La vision française de l’Afrique, héritée de la période coloniale et perpétuée à travers la Françafrique, s’est définitivement effondrée. Les expulsions successives du Mali, du Burkina Faso et du Niger ne sont que les manifestations les plus visibles d’un rejet systémique du modèle français sur le continent. Cette rupture historique, loin d’être conjoncturelle, marque l’échec d’une conception des relations avec l’Afrique basée sur l’influence politique, la présence militaire et l’exploitation économique.
Dans ce contexte de reconfiguration géopolitique majeure, le modèle marocain s’impose comme une alternative crédible et éprouvée. La différence fondamentale réside dans la philosophie même de l’engagement : le Maroc a développé une approche basée non pas sur la présence « en » Afrique mais sur la construction « avec » l’Afrique. Cette nuance conceptuelle traduit un changement radical de paradigme dans les relations avec le continent.
Le succès de la stratégie marocaine repose sur des fondamentaux clairs : respect absolu des souverainetés, création de valeur locale, transfert effectif de technologies et de compétences.

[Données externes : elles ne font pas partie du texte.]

(** ** What the log prints *)
(** What is read back of an appender: its level is printed, and lost. *)
Definition appender_def (x : LogAppender) : LogAppenderDefine :=
  mkLogAppenderDefine (match a_sink x with File _ _ _ => 1 | Stdout => 2 end) UNKNOW
    (match a_formatter x with Some f => if m_hasFormatter x then m_pattern f else "" | None => "" end)
    (match a_sink x with File f _ _ => f | Stdout => "" end).
Definition logger_def (l : Logger) (xs : list LogAppender) : LogDefine :=
  mkLogDefine (l_name l) (l_level l) (default "" (m_pattern <$> l_formatter l)) (appender_def <$> xs).
Lemma appender_yaml_ok x : ∃ e, tidy e ∧ appender_toYamlString x = emit e ∧ appender_from e = Some (Some (appender_def x)).
Proof.
  destruct x as [lv fo has sink]. unfold appender_toYamlString, FileLogAppender_toYamlString, StdoutLogAppender_toYamlString, appender_def. cbn [a_sink a_level a_formatter m_hasFormatter].
  destruct sink; (eexists; split; [|split; [reflexivity|]];
    [apply built_tidy; destruct (bool_decide _), fo as [f'|], has; cbn [when app]; (distinct || tidies)
    |destruct (bool_decide _), fo as [f'|], has; cbn [when app]; rewrite built_cons; unfold appender_from; by fields]).
Qed.
Lemma appender_nodes_ok s l xs : Forall2 (λ a x, appenders s !! a = Some x) l xs →
  ∃ es, appender_nodes s l = Some es ∧ Forall tidy es ∧ appenders_from es = Some (appender_def <$> xs).
Proof.
  induction 1 as [|a x l xs Ha _ (es & Hr & Ht & Hf)]; [by exists []|]. destruct (appender_yaml_ok x) as (e & Hte & Hy & Hfe).
  exists (e :: es). cbn [appender_nodes appenders_from]. rewrite Ha. cbn. rewrite Hy, (yaml_load _ Hte). cbn. rewrite Hr, Hfe, Hf. cbn.
  split; [done|]. split; [by constructor|done].
Qed.
Lemma logger_yaml_ok s l xs : Forall2 (λ a x, appenders s !! a = Some x) (l_appenders l) xs →
  ∃ e, Logger_toYamlString s l = Some (emit e) ∧ tidy e ∧ define_from e = Some (logger_def l xs).
Proof.
  intros Hxs. destruct (appender_nodes_ok s _ _ Hxs) as (es & Hr & Ht & Hf).
  destruct (define_node_ok (l_name l) (l_level l) (m_pattern <$> l_formatter l) es _ Ht Hf) as [Htn Hfn].
  eexists. unfold Logger_toYamlString. rewrite Hr. cbn [mbind option_bind]. split; [|split; [exact Htn|exact Hfn]].
  unfold define_node. by destruct (l_formatter l).
Qed.
(** The definition of the logger at an address. *)
Definition defines s (p : string * Z) (d : LogDefine) : Prop :=
  ∃ l xs, loggers s !! p.2 = Some l ∧ l_name l = p.1 ∧ Forall2 (λ a x, appenders s !! a = Some x) (l_appenders l) xs ∧ d = logger_def l xs.
Lemma logger_nodes_ok s l : Forall (λ p, ∃ d, defines s p d) l →
  ∃ es ds, logger_nodes s l = Some es ∧ Forall2 (defines s) l ds ∧ Forall2 (λ d e, tidy e ∧ from_string (emit e) = Some d) ds es.
Proof.
  induction 1 as [|[k a] l (d & lo & xs & Hlo & Hn & Hxs & ->) _ (es & ds & Hr & Hds & Hes)]; [by exists [], []|].
  destruct (logger_yaml_ok s lo xs Hxs) as (e & Hy & Ht & Hf). exists (e :: es), (logger_def lo xs :: ds).
  cbn [logger_nodes]. cbn in Hlo. rewrite Hlo. cbn. rewrite Hy. cbn. rewrite (yaml_load _ Ht). cbn. rewrite Hr. split; [done|]. split.
  - constructor; [|done]. by exists lo, xs.
  - constructor; [|done]. split; [done|]. cbn. unfold LogDefine_from. by rewrite (yaml_load _ Ht).
Qed.
Lemma names_sorted s (l : list (string * Z)) ds : StronglySorted key_le l → NoDup l.*1 → Forall2 (defines s) l ds →
  StronglySorted (λ a b, define_lt a b = true) ds.
Proof.
  intros Hs Hnd Hds. induction Hds as [|p d l ds Hd Hds IH]; [constructor|]. apply StronglySorted_inv in Hs as [Hs Hp].
  apply NoDup_cons in Hnd as [Hni Hnd]. constructor; [by apply IH|]. clear IH.
  assert (Hall : ∀ q, q ∈ l → String.compare p.1 q.1 = Lt).
  { intros q Hq. rewrite Forall_forall in Hp. specialize (Hp q Hq). unfold key_le, String.leb in Hp. destruct (String.compare p.1 q.1) eqn:E; try done.
    apply str_compare_eq in E. exfalso. apply Hni. rewrite E. apply list_elem_of_fmap. by exists q. }
  destruct Hd as (lo & xs & _ & Hn & _ & ->). clear -Hall Hds Hn. induction Hds as [|q d l ds (lo2 & xs2 & _ & Hn2 & _ & ->) _ IH]; constructor.
  - unfold define_lt. cbn. rewrite Hn, Hn2, Hall by (by left). done.
  - apply IH. intros r Hr. apply Hall. by right.
Qed.
Lemma keys_sorted {T} (l : list (string * T)) : StronglySorted key_le (merge_sort key_le l).
Proof.
  apply StronglySorted_merge_sort.
  - intros [a x] [b y] [c z]. unfold key_le, String.leb. cbn. intros Hab Hbc.
    destruct (String.compare a b) eqn:E1; try done; destruct (String.compare b c) eqn:E2; try done.
    + apply str_compare_eq in E1, E2. subst. by rewrite str_compare_refl.
    + apply str_compare_eq in E1. subst. by rewrite E2.
    + apply str_compare_eq in E2. subst. by rewrite E1.
    + by rewrite (str_compare_trans _ _ _ E1 E2).
  - intros [a x] [b y]. unfold key_le, String.leb. cbn. rewrite (str_compare_antisym a b). destruct (String.compare a b); cbn; tauto.
Qed.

Cette approche, systématiquement déployée dans les secteurs bancaire, des télécommunications, des engrais ou des infrastructures, a permis au Royaume de devenir un acteur économique majeur en Afrique sans susciter les réactions de rejet qui caractérisent la présence française.
La visite d’État d’Emmanuel Macron au Maroc, au-delà de sa dimension bilatérale, acte cette nouvelle réalité géopolitique : l’accès au continent africain passera désormais par Rabat. Pour les entreprises françaises, cela implique une transformation profonde de leur mode opératoire. L’implantation au Maroc devient un préalable incontournable, non pas comme simple base arrière mais comme laboratoire où devra se démontrer leur capacité à opérer selon les standards marocains.

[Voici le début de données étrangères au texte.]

(* ===== verification/ConfigTyped.v ===== *)
(** * ConfigTyped: configuration variables keep their types

    Values of all types live in one type, each variable carries the tag of its own: what
    the code gets from the template parameter is here an invariant of the registry. *)
From S2P Require Import Prelude Text Config.
Open Scope string_scope.
Open Scope Z_scope.

Section typed.
Context {V : Type} `{!EqDecision V} (FromStr : Z → string → option V) (emit : node → string).
Notation Config := (@Config V).
(** Which values a type has; a conversion from text makes values of its type. *)
Context (has_type : Z → V → Prop).
Hypothesis from_typed : ∀ t s v, FromStr t s = Some v → has_type t v.
Implicit Types (c : Config).
#[local] Set Default Proof Using "All".

(** Every variable has a value of its type, and the listeners were called with two values of one type. *)
Definition typed c : Prop :=
  map_Forall (λ _ x, has_type (m_type x) (m_val x)) (s_datas c) ∧ Forall (λ i : Z * V * V, ∃ t, has_type t i.1.2 ∧ has_type t i.2) (calls c).
(** Variables stay, with their types and names; the calls of listeners are never undone. *)
Definition evolves c c' : Prop :=
  (∀ n x, s_datas c !! n = Some x → ∃ x', s_datas c' !! n = Some x' ∧ m_type x' = m_type x ∧ m_name x' = m_name x) ∧ calls c `prefix_of` calls c'.
Lemma evolves_refl c : evolves c c.
Proof. split; [|done]. intros n x Hx. by exists x. Qed.
Lemma evolves_trans c1 c2 c3 : evolves c1 c2 → evolves c2 c3 → evolves c1 c3.
Proof.
  intros [H1 H2] [G1 G2]. split; [|by etransitivity]. intros n x Hx. destruct (H1 n x Hx) as (x' & Hx' & ? & ?).
  destruct (G1 n x' Hx') as (x'' & ? & ? & ?). exists x''. split_and!; congruence.
Qed.
(** An operation that returns with a typed registry that evolved. *)
Definition keeps {A} (m : M Config A) c : Prop := ∃ c' a, m c = Done c' a ∧ typed c' ∧ evolves c c'.
Lemma store_keeps n x x' c : typed c → s_datas c !! n = Some x → m_type x' = m_type x → m_name x' = m_name x → has_type (m_type x') (m_val x') → keeps (store_var n x') c.
Proof.
  intros [Hd Hc] Hx Ht Hn Hv. eexists _, (). split; [done|]. split; [split; [|done]|split; [|done]].
  - by apply map_Forall_insert_2.
  - intros j y Hy. cbn. destruct (decide (j = n)) as [->|Hne]; [|rewrite lookup_insert_ne by done; by exists y].
    rewrite lookup_insert_eq. exists x'. rewrite Hx in Hy. injection Hy as <-. done.
Qed.
Lemma setValue_keeps n v x c : typed c → s_datas c !! n = Some x → has_type (m_type x) v → keeps (setValue n v) c.
Proof.
  intros [Hd Hc] Hx Hv. unfold setValue, keeps. rewrite (bind_done _ _ c c x) by (unfold var_at; by rewrite Hx). destruct (decide (v = m_val x)).
  - exists c, (). split; [done|]. split; [done|apply evolves_refl].
  - rewrite (bind_done _ _ c (notify x v c) ()) by done.
    assert (Hty : typed (notify x v c)).
    { split; [done|]. cbn. apply Forall_app. split; [done|]. apply Forall_fmap, Forall_true. intros i. exists (m_type x). split; [by apply (Hd n x)|done]. }
    destruct (store_keeps n x (with_val v x) (notify x v c) Hty Hx) as (c' & [] & Hr & Ht & [He1 He2]); [done..|]. exists c', (). split; [exact Hr|]. split; [done|].
    split; [exact He1|]. etransitivity; [|exact He2]. cbn. by eexists.
Qed.
Lemma fromString_keeps n s x c : typed c → s_datas c !! n = Some x → keeps (fromString FromStr n s) c.
Proof.
  intros Hty Hx. unfold fromString, keeps. rewrite (bind_done _ _ c c x) by (unfold var_at; by rewrite Hx). destruct (FromStr (m_type x) s) as [v|] eqn:E.
  - destruct (setValue_keeps n v x c Hty Hx) as (c' & [] & Hr & ?); [by eapply from_typed|]. exists c', false. by rewrite (bind_done _ _ _ _ _ Hr).
  - exists c, false. split; [done|]. split; [done|apply evolves_refl].
Qed.
Lemma load_keeps l : ∀ c, typed c → keeps (load_all FromStr emit l) c.
Proof.
  induction l as [|i l IH]; intros c Hty; cbn [load_all]; [exists c, (); split; [done|]; split; [done|apply evolves_refl]|].
  assert (Hone : keeps (load_one FromStr emit i) c).
  { unfold load_one. destruct (is_empty i.1); [exists c, (); split; [done|]; split; [done|apply evolves_refl]|]. unfold keeps. erewrite bind_done; [|done].
    unfold LookupBase. destruct (s_datas c !! lower i.1) as [x|] eqn:Hx; [|exists c, (); split; [done|]; split; [done|apply evolves_refl]].
    destruct (fromString_keeps (lower i.1) (if IsScalar i.2 then scalar i.2 else emit i.2) x c Hty Hx) as (c' & b & Hr & ?).
    exists c', (). by rewrite (bind_done _ _ _ _ _ Hr). }
  destruct Hone as (c1 & [] & Hr & Ht1 & He1). destruct (IH c1 Ht1) as (c2 & [] & Hr2 & Ht2 & He2).
  exists c2, (). rewrite (bind_done _ _ _ _ _ Hr). split; [done|]. split; [done|]. by eapply evolves_trans.
Qed.

(** ** A program with its variables
    Pointers to variables come from the look-ups, with the type that was asked for. *)
Inductive cact :=
  | CCreate (type : Z) (name : string) (default_value : V) (description : string)
  | CSet (type : Z) (name : string) (v : V) | CFromString (type : Z) (name s : string) | CLoad (root : node)
  | CListen (type : Z) (name : string) (cb : Z) | CUnlisten (type : Z) (name : string) (key : Z) | CClear (type : Z) (name : string).
Definition well_typed (a : cact) : Prop := match a with CCreate t _ v _ => has_type t v | CSet t _ v => has_type t v | _ => True end.
(** An act through a pointer; a null pointer is not followed, an exception is caught. *)
Definition through {A} (type : Z) (name : string) (m : string → M Config A) : M Config () := λ c,
  match Lookup type name c with Some n => (m n ;; mret ()) c | None => Done c () end.
Definition catch {A} (m : M Config A) : M Config () := λ c, match m c with Done c _ => Done c () | Raise c _ => Done c () | Undef u => Undef u | NoFuel => NoFuel end.
Definition cperform (a : cact) : M Config () :=
  match a with
  | CCreate t n v d => catch (Lookup_create t n v d)
  | CSet t n v => through t n (λ n, setValue n v)
  | CFromString t n s => through t n (λ n, fromString FromStr n s)
  | CLoad root => LoadFromYaml FromStr emit root
  | CListen t n cb => through t n (λ n, addListener n cb)
  | CUnlisten t n key => through t n (λ n, delListener n key)
  | CClear t n => through t n clearListener
  end.
Fixpoint cperforms (l : list cact) : M Config () := match l with [] => mret () | a :: l => cperform a ;; cperforms l end.

Lemma through_keeps {A} t n (m : string → M Config A) c : typed c → (∀ x, s_datas c !! n = Some x → m_type x = t → keeps (m n) c) → keeps (through t n m) c.
Proof.
  intros Hty Hm. unfold keeps, through, Lookup. destruct (s_datas c !! n) as [x|] eqn:Hx; [destruct (m_type x =? t) eqn:Et|];
    [|exists c, (); split; [done|]; split; [done|apply evolves_refl]..].
  destruct (Hm x eq_refl) as (c' & a & Hr & ?); [lia|]. exists c', (). by rewrite (bind_done _ _ _ _ _ Hr).
Qed.
Lemma cperform_keeps a c : typed c → well_typed a → keeps (cperform a) c.
Proof.
  intros Hty Ha. pose proof Hty as [Hd Hc]. destruct a as [t n v d|t n v|t n s|root|t n cb|t n key|t n]; cbn [cperform well_typed] in *.
  - unfold keeps, catch, Lookup_create. erewrite bind_done; [|done]. destruct (s_datas c !! n) as [x|] eqn:Hx.
    { exists c, (). split; [done|]. split; [done|apply evolves_refl]. }
    destruct (negb (valid_name n)); [exists c, (); split; [done|]; split; [done|apply evolves_refl]|].
    eexists _, (). split; [reflexivity|]. split; [split; [by apply map_Forall_insert_2|done]|]. split; [|done].
    intros j y Hy. exists y. cbn. rewrite lookup_insert_ne by congruence. done.
  - apply through_keeps; [done|]. intros x Hx <-. by eapply setValue_keeps.
  - apply through_keeps; [done|]. intros x Hx _. by eapply fromString_keeps.
  - by apply load_keeps.
  - apply through_keeps; [done|]. intros x Hx _. unfold addListener, keeps. rewrite (bind_done _ _ c c x) by (unfold var_at; by rewrite Hx).
    erewrite bind_done; [|done]. set (id := u64 _). set (c1 := mkConfig (s_datas c) (<[m_type x := id]> (s_fun_id c)) (calls c)).
    rewrite (bind_done _ _ c c1 ()) by done.
    destruct (store_keeps n x (with_cbs (filter (λ i : Z * Z, i.1 < id) (m_cbs x) ++ [(id, cb)] ++ filter (λ i : Z * Z, id < i.1) (m_cbs x))%list x) c1)
      as (c' & [] & Hr & ?); [done|done|done|done|by apply (Hd n x)|]. exists c', id. by rewrite (bind_done _ _ _ _ _ Hr).
  - apply through_keeps; [done|]. intros x Hx _. unfold delListener, keeps. rewrite (bind_done _ _ c c x) by (unfold var_at; by rewrite Hx).
    apply (store_keeps n x); try done. by apply (Hd n x).
  - apply through_keeps; [done|]. intros x Hx _. unfold clearListener, keeps. rewrite (bind_done _ _ c c x) by (unfold var_at; by rewrite Hx).
    apply (store_keeps n x); try done. by apply (Hd n x).
Qed.
(** C30: Configuration variables keep their types: whatever sequence of creations,
    look-ups, assignments, loads of files and changes of listeners the program makes with
    values of the types it names, every operation returns, each variable holds a value of
    the type it was created with, a look-up gives a pointer only for that type, no variable
    disappears, changes its type or its name, and listeners are called with two values of
    one type. *)
Theorem config_types_sound acts c : typed c → Forall well_typed acts → ∃ c', cperforms acts c = Done c' () ∧ typed c' ∧ evolves c c' ∧
  ∀ t n, is_Some (Lookup t n c') ↔ ∃ x, s_datas c' !! n = Some x ∧ m_type x = t ∧ has_type t (m_val x).
Proof.
  intros Hty Hacts. assert (Hrun : ∃ c', cperforms acts c = Done c' () ∧ typed c' ∧ evolves c c').
  { revert c Hty. induction Hacts as [|a acts Ha _ IH]; intros c Hty; cbn [cperforms]; [exists c; split; [done|]; split; [done|apply evolves_refl]|].
    destruct (cperform_keeps a c Hty Ha) as (c1 & [] & Hr & Ht1 & He1). destruct (IH c1 Ht1) as (c2 & Hr2 & Ht2 & He2).
    exists c2. rewrite (bind_done _ _ _ _ _ Hr). split; [done|]. split; [done|]. by eapply evolves_trans. }
  destruct Hrun as (c' & Hr & Hty' & He). exists c'. split; [done|]. split; [done|]. split; [done|]. destruct Hty' as [Hd _]. intros t n. unfold Lookup.
  destruct (s_datas c' !! n) as [x|] eqn:Hx.
  - destruct (m_type x =? t) eqn:Et; (split; [intros [? ?]|intros (y & [= <-] & Hy & ?)]); try done; [|lia].
    exists x. split; [done|]. assert (m_type x = t) by lia. split; [done|]. subst t. by apply (Hd n x).
  - split; [by intros [? ?]|by intros (? & ? & _)].
Qed.
End typed.

(** Numbers and texts: type 1 has the even values, type 2 the odd ones. *)
Lemma config_types_sound_witness :
  let FromStr t (s : string) := if t =? 1 then Some (2 * str_len s) else Some (2 * str_len s + 1) in
  let acts := [CCreate 1 "tcp.timeout" 10 ""; CSet 1 "tcp.timeout" 20; CSet 2 "tcp.timeout" 7; CCreate 2 "tcp.timeout" 7 ""; CListen 1 "tcp.timeout" 5;
    CLoad (Map [(Scalar "tcp", Map [(Scalar "timeout", Scalar "abc")])])] in
  ∃ c', cperforms FromStr scalar acts (mkConfig ∅ ∅ []) = Done c' () ∧ (∃ x, s_datas c' !! "tcp.timeout" = Some x ∧ m_type x = 1 ∧ m_val x = 6) ∧
    calls c' = [(5, 20, 6)] ∧ Lookup 2 "tcp.timeout" c' = None.
Proof.
  intros FromStr acts. destruct (config_types_sound FromStr scalar (λ t v, v mod 2 = if t =? 1 then 0 else 1)) with (acts := acts) (c := mkConfig (V := Z) ∅ ∅ [])
    as (c' & H1 & _ & _ & H2).
  - intros t s v. unfold FromStr. destruct (t =? 1); intros [= <-]; [by rewrite Z.mul_comm, Z_mod_mult|].
    rewrite Z.add_comm, Z.mul_comm, Z_mod_plus_full. done.
  - split; [apply map_Forall_empty|constructor].
  - repeat constructor.
  - exists c'. split; [exact H1|]. vm_compute in H1. injection H1 as <-. split; [eexists; split; [reflexivity|]; split; reflexivity|]. split; reflexivity.
Defined.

Cette évolution impose une refonte complète de la stratégie française en Afrique. Les entreprises devront adopter intégralement le modèle marocain : création de filiales de droit marocain, développement du marché local, intégration dans les chaînes de valeur existantes, avant de pouvoir prétendre à une expansion continentale. Cette exigence n’est pas négociable : elle constitue la seule voie possible pour maintenir une présence économique française en Afrique.

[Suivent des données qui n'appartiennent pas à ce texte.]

(** * The path-time neighbourhood of the lattice planner

    A shallow embedding of
    [modules/planning/lattice/behavior_decider/path_time_neighborhood.cc]:
    the constructor [PathTimeNeighborhood], the build pass [SetupObstacles],
    the helpers [SetPathTimePoint] and [SpeedOnReferenceLine], and the two
    queries [GetPathTimeObstacles] and [GetPathTimeObstacle].

    Modelling choices.
    - A C++ [double] is a rational ([Q]); infinities and NaN are outside the
      model.  Comparisons, [std::abs], [std::min] and [std::max] are exact on
      doubles and are modelled as such.  The sum and the product of two
      doubles are rounded: they are parameters ([DoubleArith]), as are
      [std::cos] and [std::sin].
    - [path_time_obstacle_map_] is a [gmap string PathTimeObstacle]; the
      member is threaded explicitly through the build pass.
    - The [while] loop of the build pass is run with fuel; a run that uses
      up its fuel hands back the state it had reached ([OutOfFuel]).
    - The protobuf messages keep the fields the code reads or writes, with
      protobuf's defaults (empty string, zero).
    - The constants of [lattice_params.h], the obstacle and reference-line
      classes and [ReferenceLineMatcher] are not part of this file of the
      repository; they are parameters of the development. *)

From Stdlib Require Import QArith Qabs Lqa.
From stdpp Require Import gmap strings list fin_maps.

Local Open Scope Q_scope.

(** ** Comparisons on doubles *)

(** [a < b] as the code tests it. *)
Definition Qltb (a b : Q) : bool := negb (Qle_bool b a).

(** [std::max(a, b)] is [(a < b) ? b : a]; [std::min(a, b)] is
    [(b < a) ? b : a]. *)
Definition std_max (a b : Q) : Q := if Qltb a b then b else a.
Definition std_min (a b : Q) : Q := if Qltb b a then b else a.

(** ** Protobuf messages *)

Record PathTimePoint := {
  pt_obstacle_id : string;
  pt_s : Q;
  pt_t : Q
}.

Record PathTimeObstacle := {
  obstacle_id : string;
  bottom_left : PathTimePoint;
  upper_left : PathTimePoint;
  bottom_right : PathTimePoint;
  upper_right : PathTimePoint;
  path_lower : Q;
  path_upper : Q;
  time_lower : Q;
  time_upper : Q
}.

Record SLBoundary := {
  start_s : Q;
  end_s : Q;
  start_l : Q;
  end_l : Q
}.

Record PathPoint := { theta : Q }.

Record Point3D := { p_x : Q; p_y : Q; p_z : Q }.

Record PerceptionObstacle := { velocity : Point3D }.

Definition default_PathTimePoint : PathTimePoint :=
  {| pt_obstacle_id := ""; pt_s := 0; pt_t := 0 |}.

Definition default_PathTimeObstacle : PathTimeObstacle :=
  {| obstacle_id := "";
     bottom_left := default_PathTimePoint;
     upper_left := default_PathTimePoint;
     bottom_right := default_PathTimePoint;
     upper_right := default_PathTimePoint;
     path_lower := 0; path_upper := 0; time_lower := 0; time_upper := 0 |}.

(** The generated setters, one per field written by the code. *)
Definition set_obstacle_id (id : string) (r : PathTimeObstacle) :=
  {| obstacle_id := id;
     bottom_left := bottom_left r; upper_left := upper_left r;
     bottom_right := bottom_right r; upper_right := upper_right r;
     path_lower := path_lower r; path_upper := path_upper r;
     time_lower := time_lower r; time_upper := time_upper r |}.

La séquence à la Fondation OCP lors de la visite présidentielle illustre parfaitement cette nouvelle configuration géopolitique. Le groupe marocain, devenu acteur majeur de la sécurité alimentaire africaine, incarne cette capacité à conjuguer puissance industrielle et développement partagé. Son action démontre qu’une présence économique forte est possible sans susciter d’hostilité, à condition qu’elle s’inscrive dans une logique de co-développement.
Cette reconfiguration marque la fin définitive du « pré carré » français en Afrique. La France ne peut plus prétendre à une relation privilégiée directe avec le continent. Son influence future dépendra de sa capacité à s’intégrer dans le dispositif marocain, à en adopter les codes et les pratiques. C’est une révolution géopolitique majeure qui s’opère, où la puissance coloniale d’hier doit accepter la médiation de son ancien protectorat pour maintenir sa présence en Afrique.
La dimension stratégique de ce repositionnement dépasse largement le cadre économique. Elle traduit un bouleversement profond des équilibres régionaux où le Maroc s’impose comme l’interface incontournable entre l’Europe et l’Afrique. Cette nouvelle configuration géopolitique s’appuie sur des atouts structurels que le Royaume a su développer : stabilité politique, infrastructure moderne, capital humain qualifié et surtout, une vision stratégique claire de son rôle continental.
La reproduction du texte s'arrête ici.